### DESCRIPTION OF THE TASK
Find the line with "- split; [done|]." in the records below. Copy it and every line after it, up to and including the line with "Implicit Types (d : vdisk).".

Dataset entries:
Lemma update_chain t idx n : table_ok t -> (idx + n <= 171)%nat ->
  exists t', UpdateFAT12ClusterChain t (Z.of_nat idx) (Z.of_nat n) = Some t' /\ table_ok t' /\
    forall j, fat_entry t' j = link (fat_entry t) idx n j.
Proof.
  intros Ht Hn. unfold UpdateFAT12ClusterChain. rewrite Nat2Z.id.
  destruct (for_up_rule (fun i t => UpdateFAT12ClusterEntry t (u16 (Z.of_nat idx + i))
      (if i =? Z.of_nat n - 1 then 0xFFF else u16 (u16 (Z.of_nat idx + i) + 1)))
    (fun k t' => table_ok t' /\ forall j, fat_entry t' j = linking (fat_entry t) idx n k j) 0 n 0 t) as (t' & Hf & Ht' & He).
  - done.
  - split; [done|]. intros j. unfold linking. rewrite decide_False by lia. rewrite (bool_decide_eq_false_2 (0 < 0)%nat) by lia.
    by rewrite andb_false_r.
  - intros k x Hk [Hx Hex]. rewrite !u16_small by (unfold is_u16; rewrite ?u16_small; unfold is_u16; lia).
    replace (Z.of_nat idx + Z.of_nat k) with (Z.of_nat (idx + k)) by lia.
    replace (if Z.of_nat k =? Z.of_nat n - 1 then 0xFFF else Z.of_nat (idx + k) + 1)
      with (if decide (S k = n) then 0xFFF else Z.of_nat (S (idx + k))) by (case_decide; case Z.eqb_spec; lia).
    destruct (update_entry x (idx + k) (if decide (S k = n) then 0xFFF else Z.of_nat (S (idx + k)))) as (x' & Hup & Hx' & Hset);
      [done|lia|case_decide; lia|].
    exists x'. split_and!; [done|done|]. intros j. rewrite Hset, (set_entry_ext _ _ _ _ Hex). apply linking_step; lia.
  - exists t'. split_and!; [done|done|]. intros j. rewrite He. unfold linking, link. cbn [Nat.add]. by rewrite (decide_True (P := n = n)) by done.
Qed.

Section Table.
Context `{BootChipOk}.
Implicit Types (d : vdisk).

--

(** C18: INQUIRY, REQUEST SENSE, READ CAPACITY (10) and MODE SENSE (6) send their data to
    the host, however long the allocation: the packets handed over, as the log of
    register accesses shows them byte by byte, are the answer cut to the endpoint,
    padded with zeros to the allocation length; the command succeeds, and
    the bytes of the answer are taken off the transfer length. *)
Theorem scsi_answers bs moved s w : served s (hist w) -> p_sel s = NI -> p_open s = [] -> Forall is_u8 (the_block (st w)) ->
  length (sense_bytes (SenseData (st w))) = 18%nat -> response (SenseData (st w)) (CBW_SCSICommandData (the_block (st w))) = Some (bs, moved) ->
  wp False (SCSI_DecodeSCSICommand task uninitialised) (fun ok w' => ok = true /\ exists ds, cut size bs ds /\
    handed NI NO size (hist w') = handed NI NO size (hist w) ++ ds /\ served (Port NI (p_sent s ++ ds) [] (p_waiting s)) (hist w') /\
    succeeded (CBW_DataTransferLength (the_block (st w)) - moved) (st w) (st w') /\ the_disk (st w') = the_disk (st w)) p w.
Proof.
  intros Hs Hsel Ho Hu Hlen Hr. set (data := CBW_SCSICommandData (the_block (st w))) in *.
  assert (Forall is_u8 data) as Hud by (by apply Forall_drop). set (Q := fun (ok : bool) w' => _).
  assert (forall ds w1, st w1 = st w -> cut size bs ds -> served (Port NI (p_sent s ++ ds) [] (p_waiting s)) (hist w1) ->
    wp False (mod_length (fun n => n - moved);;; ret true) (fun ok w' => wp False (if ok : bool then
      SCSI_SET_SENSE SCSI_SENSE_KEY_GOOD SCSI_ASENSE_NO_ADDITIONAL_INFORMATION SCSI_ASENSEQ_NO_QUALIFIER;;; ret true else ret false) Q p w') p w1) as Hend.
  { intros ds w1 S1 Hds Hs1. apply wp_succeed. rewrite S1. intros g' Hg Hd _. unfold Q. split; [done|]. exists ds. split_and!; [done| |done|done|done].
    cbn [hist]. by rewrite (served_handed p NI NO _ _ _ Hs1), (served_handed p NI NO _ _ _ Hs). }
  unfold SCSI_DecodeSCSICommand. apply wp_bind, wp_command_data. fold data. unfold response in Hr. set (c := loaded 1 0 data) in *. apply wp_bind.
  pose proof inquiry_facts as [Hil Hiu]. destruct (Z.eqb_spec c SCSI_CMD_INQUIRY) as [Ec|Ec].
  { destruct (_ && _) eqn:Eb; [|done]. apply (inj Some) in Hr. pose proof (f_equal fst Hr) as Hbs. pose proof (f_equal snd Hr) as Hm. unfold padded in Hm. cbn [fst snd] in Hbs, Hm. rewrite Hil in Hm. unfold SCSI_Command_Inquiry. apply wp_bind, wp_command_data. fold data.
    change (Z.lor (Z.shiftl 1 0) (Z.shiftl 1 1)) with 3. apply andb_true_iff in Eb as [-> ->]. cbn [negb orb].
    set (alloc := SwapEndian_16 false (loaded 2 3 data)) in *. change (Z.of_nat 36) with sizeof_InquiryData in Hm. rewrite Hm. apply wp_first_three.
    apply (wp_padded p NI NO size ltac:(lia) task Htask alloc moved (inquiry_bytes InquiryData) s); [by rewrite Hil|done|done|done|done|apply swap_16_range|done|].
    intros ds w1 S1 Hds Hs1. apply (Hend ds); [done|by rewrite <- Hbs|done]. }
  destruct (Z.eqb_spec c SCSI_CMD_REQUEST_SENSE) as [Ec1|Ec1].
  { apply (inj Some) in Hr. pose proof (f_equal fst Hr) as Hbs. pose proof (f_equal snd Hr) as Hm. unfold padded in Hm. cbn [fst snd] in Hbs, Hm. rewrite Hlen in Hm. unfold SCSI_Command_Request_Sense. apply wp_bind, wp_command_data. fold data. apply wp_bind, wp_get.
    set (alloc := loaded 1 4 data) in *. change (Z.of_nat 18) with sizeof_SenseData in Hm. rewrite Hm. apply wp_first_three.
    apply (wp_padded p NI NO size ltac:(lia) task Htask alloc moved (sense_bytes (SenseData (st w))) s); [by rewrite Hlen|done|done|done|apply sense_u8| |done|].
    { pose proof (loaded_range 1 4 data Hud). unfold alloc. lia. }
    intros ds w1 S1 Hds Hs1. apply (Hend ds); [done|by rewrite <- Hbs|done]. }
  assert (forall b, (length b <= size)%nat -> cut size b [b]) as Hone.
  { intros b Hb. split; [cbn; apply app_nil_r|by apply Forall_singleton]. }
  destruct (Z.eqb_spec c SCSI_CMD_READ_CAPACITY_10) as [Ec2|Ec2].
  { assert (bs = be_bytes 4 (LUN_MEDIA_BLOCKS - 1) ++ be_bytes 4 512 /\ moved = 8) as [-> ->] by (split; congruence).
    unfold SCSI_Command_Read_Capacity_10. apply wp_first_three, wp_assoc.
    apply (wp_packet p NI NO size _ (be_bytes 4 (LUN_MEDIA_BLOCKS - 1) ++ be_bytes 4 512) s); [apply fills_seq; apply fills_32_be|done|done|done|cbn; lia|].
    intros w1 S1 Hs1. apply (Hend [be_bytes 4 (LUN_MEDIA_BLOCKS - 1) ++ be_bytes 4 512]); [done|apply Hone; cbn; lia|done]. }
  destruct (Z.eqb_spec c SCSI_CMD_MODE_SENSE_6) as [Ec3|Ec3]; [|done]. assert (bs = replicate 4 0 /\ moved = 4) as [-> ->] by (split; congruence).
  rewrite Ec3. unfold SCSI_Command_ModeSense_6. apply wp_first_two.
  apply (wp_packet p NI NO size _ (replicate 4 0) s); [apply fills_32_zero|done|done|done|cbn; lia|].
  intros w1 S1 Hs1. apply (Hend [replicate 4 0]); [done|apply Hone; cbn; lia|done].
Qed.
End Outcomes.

...

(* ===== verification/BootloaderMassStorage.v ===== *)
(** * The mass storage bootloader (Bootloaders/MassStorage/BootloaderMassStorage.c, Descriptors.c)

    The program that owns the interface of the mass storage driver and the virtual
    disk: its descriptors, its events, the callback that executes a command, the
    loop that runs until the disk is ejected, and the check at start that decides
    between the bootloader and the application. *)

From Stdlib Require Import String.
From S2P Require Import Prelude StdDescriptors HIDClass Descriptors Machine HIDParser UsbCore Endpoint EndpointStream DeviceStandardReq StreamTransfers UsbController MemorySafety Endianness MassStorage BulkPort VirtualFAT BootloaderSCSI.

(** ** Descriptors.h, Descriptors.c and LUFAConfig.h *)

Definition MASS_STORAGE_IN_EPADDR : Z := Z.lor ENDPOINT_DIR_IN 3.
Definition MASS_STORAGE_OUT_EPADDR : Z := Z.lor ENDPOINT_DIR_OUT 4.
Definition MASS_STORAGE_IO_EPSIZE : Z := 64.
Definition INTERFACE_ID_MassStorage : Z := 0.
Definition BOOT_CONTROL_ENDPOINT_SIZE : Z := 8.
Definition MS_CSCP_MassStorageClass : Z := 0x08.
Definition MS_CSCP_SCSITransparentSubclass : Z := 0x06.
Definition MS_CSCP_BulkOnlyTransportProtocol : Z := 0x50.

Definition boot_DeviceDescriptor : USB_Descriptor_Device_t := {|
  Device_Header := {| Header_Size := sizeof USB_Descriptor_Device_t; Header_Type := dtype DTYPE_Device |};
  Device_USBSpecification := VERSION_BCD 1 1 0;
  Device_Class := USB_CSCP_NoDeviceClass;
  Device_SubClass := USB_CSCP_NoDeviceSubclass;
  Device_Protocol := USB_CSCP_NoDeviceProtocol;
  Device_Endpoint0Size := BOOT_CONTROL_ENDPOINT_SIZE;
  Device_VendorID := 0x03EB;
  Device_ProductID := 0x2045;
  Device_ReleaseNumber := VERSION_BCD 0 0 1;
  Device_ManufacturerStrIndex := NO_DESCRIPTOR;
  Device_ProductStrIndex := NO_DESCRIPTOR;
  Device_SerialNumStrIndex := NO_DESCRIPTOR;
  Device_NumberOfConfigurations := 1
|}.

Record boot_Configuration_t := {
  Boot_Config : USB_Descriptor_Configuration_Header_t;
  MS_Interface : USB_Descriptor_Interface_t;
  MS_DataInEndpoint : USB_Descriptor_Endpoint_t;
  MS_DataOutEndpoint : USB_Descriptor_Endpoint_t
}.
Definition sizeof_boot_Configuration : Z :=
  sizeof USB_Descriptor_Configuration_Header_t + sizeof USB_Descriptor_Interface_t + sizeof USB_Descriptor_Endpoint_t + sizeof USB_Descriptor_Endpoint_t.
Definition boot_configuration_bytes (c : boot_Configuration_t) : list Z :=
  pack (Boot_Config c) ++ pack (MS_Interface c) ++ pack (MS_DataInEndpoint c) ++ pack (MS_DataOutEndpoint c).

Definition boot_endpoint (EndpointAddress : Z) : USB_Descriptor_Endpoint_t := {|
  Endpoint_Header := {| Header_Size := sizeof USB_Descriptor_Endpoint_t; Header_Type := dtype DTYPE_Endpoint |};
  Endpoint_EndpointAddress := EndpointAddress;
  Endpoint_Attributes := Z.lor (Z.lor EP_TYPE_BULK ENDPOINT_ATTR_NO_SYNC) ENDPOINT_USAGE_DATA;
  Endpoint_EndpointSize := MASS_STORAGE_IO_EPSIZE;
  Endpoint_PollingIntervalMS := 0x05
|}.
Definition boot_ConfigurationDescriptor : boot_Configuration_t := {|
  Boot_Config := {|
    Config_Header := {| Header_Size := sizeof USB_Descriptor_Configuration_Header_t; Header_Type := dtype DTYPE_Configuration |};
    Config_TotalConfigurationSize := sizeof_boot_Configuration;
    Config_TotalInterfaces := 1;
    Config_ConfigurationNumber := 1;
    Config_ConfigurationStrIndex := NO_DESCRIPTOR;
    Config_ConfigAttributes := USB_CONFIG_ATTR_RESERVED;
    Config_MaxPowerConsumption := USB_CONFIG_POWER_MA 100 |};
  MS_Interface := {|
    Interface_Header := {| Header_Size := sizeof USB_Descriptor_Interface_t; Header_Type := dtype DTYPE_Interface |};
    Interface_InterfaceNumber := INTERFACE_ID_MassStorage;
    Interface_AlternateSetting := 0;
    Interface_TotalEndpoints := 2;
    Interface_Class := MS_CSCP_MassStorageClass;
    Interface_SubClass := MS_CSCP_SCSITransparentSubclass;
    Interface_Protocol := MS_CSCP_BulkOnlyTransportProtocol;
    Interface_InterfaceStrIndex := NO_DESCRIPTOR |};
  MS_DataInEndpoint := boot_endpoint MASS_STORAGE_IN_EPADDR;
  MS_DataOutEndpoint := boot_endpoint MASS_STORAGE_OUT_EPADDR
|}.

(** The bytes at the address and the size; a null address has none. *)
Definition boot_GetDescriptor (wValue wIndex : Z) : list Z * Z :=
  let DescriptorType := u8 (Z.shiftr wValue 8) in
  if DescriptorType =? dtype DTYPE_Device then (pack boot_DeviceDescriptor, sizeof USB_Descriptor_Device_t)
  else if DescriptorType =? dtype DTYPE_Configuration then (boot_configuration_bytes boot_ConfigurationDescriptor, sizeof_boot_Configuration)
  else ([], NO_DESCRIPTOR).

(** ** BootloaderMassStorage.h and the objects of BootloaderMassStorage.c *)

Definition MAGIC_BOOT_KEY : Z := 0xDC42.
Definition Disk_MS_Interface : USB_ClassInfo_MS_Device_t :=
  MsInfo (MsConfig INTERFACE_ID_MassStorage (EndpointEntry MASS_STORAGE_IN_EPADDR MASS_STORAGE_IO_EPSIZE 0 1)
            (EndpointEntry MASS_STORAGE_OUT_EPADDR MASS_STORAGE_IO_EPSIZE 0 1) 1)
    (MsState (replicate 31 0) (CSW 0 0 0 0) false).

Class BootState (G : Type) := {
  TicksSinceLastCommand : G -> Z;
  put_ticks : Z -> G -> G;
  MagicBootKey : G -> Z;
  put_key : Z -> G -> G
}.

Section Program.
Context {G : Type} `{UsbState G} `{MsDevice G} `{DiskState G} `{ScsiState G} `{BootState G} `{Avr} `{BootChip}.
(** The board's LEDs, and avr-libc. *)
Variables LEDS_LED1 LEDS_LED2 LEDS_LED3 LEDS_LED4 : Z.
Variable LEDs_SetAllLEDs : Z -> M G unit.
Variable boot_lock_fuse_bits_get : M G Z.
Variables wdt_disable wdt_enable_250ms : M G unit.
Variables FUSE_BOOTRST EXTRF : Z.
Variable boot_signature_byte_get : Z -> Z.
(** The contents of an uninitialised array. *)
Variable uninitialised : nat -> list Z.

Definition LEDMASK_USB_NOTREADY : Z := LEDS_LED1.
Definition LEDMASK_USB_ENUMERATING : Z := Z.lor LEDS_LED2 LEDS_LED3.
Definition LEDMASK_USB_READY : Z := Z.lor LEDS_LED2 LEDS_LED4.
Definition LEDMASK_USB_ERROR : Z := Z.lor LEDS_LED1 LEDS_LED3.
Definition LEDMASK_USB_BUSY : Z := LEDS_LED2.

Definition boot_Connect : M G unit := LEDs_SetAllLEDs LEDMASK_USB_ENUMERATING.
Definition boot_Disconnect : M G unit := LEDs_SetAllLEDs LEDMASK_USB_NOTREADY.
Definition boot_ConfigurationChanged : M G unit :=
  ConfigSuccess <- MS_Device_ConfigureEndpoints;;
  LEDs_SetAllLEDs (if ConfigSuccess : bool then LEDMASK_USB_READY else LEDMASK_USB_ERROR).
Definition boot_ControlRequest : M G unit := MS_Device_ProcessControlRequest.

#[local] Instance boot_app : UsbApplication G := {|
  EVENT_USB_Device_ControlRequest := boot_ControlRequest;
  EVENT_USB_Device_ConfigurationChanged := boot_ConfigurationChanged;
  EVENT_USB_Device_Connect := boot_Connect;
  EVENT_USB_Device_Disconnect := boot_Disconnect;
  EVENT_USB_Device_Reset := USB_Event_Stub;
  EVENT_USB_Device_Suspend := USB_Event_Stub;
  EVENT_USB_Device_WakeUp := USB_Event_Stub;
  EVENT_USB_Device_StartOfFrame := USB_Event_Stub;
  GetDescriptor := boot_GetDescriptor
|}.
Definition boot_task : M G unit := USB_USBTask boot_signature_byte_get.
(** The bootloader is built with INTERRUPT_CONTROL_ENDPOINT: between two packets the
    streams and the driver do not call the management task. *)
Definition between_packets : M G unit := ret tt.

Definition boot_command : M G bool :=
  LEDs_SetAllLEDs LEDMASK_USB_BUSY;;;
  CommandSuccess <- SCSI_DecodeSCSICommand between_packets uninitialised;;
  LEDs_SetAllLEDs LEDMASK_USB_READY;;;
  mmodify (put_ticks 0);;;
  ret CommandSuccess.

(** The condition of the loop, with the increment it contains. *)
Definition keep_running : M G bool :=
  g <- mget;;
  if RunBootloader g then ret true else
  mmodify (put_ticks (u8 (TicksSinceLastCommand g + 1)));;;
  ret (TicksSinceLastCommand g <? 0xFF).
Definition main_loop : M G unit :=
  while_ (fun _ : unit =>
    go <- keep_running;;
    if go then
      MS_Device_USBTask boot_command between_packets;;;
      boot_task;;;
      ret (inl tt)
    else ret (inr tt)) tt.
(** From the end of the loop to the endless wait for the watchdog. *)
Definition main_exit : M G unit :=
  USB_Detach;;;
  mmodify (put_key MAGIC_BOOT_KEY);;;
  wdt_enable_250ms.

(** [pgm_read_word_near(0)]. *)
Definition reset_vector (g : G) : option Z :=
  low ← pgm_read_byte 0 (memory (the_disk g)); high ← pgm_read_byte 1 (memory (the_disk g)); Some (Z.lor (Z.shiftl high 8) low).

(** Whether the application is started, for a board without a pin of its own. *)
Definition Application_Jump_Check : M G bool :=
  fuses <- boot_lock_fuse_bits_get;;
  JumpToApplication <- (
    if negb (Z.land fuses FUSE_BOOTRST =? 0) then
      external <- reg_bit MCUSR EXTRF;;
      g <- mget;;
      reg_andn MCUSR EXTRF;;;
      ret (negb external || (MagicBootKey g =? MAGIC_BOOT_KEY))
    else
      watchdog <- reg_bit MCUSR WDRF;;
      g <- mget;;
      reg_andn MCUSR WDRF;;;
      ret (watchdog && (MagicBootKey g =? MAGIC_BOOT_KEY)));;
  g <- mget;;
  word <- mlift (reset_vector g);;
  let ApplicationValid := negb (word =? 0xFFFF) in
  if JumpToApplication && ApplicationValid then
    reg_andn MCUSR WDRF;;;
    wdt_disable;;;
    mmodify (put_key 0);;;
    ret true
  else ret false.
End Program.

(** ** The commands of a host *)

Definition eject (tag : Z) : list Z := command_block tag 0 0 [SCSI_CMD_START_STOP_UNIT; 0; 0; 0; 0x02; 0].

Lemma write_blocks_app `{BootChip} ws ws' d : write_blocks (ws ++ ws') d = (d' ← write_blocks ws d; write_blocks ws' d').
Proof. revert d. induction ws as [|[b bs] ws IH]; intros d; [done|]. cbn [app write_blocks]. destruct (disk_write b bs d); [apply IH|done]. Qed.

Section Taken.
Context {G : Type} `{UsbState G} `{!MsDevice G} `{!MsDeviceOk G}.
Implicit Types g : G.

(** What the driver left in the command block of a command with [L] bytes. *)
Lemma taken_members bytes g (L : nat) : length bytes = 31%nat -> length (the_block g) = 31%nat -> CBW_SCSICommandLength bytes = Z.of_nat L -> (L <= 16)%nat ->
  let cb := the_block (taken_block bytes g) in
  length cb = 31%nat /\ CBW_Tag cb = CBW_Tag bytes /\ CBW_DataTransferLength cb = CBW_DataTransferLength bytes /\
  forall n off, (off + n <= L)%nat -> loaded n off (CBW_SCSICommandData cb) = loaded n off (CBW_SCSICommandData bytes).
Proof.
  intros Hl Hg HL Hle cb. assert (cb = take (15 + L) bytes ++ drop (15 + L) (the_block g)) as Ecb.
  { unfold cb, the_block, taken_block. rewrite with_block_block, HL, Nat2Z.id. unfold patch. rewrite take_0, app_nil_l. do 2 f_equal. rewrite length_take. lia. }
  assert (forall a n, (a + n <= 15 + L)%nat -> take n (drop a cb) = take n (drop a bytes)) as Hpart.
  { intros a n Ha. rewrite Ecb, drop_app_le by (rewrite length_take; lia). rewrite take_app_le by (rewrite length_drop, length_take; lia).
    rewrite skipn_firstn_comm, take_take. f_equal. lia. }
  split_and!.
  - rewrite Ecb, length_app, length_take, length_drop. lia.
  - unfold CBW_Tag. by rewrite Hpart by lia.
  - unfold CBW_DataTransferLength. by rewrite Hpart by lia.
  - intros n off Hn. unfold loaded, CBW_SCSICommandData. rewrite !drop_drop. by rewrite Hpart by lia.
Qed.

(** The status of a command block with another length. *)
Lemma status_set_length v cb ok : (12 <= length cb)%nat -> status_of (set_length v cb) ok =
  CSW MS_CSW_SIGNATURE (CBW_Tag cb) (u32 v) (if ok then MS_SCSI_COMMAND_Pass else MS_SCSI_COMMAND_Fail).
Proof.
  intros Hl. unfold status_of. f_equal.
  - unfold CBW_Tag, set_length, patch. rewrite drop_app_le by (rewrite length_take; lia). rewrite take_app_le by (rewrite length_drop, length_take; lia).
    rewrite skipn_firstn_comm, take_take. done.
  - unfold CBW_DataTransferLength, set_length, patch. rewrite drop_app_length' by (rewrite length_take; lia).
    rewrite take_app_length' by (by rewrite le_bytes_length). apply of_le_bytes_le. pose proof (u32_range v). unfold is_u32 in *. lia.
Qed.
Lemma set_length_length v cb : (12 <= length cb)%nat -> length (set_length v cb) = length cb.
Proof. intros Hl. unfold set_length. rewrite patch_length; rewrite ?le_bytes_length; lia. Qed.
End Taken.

### OUTPUT BELOW
  - split; [done|]. intros j. unfold linking. rewrite decide_False by lia. rewrite (bool_decide_eq_false_2 (0 < 0)%nat) by lia.
    by rewrite andb_false_r.
  - intros k x Hk [Hx Hex]. rewrite !u16_small by (unfold is_u16; rewrite ?u16_small; unfold is_u16; lia).
    replace (Z.of_nat idx + Z.of_nat k) with (Z.of_nat (idx + k)) by lia.
    replace (if Z.of_nat k =? Z.of_nat n - 1 then 0xFFF else Z.of_nat (idx + k) + 1)
      with (if decide (S k = n) then 0xFFF else Z.of_nat (S (idx + k))) by (case_decide; case Z.eqb_spec; lia).
    destruct (update_entry x (idx + k) (if decide (S k = n) then 0xFFF else Z.of_nat (S (idx + k)))) as (x' & Hup & Hx' & Hset);
      [done|lia|case_decide; lia|].
    exists x'. split_and!; [done|done|]. intros j. rewrite Hset, (set_entry_ext _ _ _ _ Hex). apply linking_step; lia.
  - exists t'. split_and!; [done|done|]. intros j. rewrite He. unfold linking, link. cbn [Nat.add]. by rewrite (decide_True (P := n = n)) by done.
Qed.

Section Table.
Context `{BootChipOk}.
Implicit Types (d : vdisk).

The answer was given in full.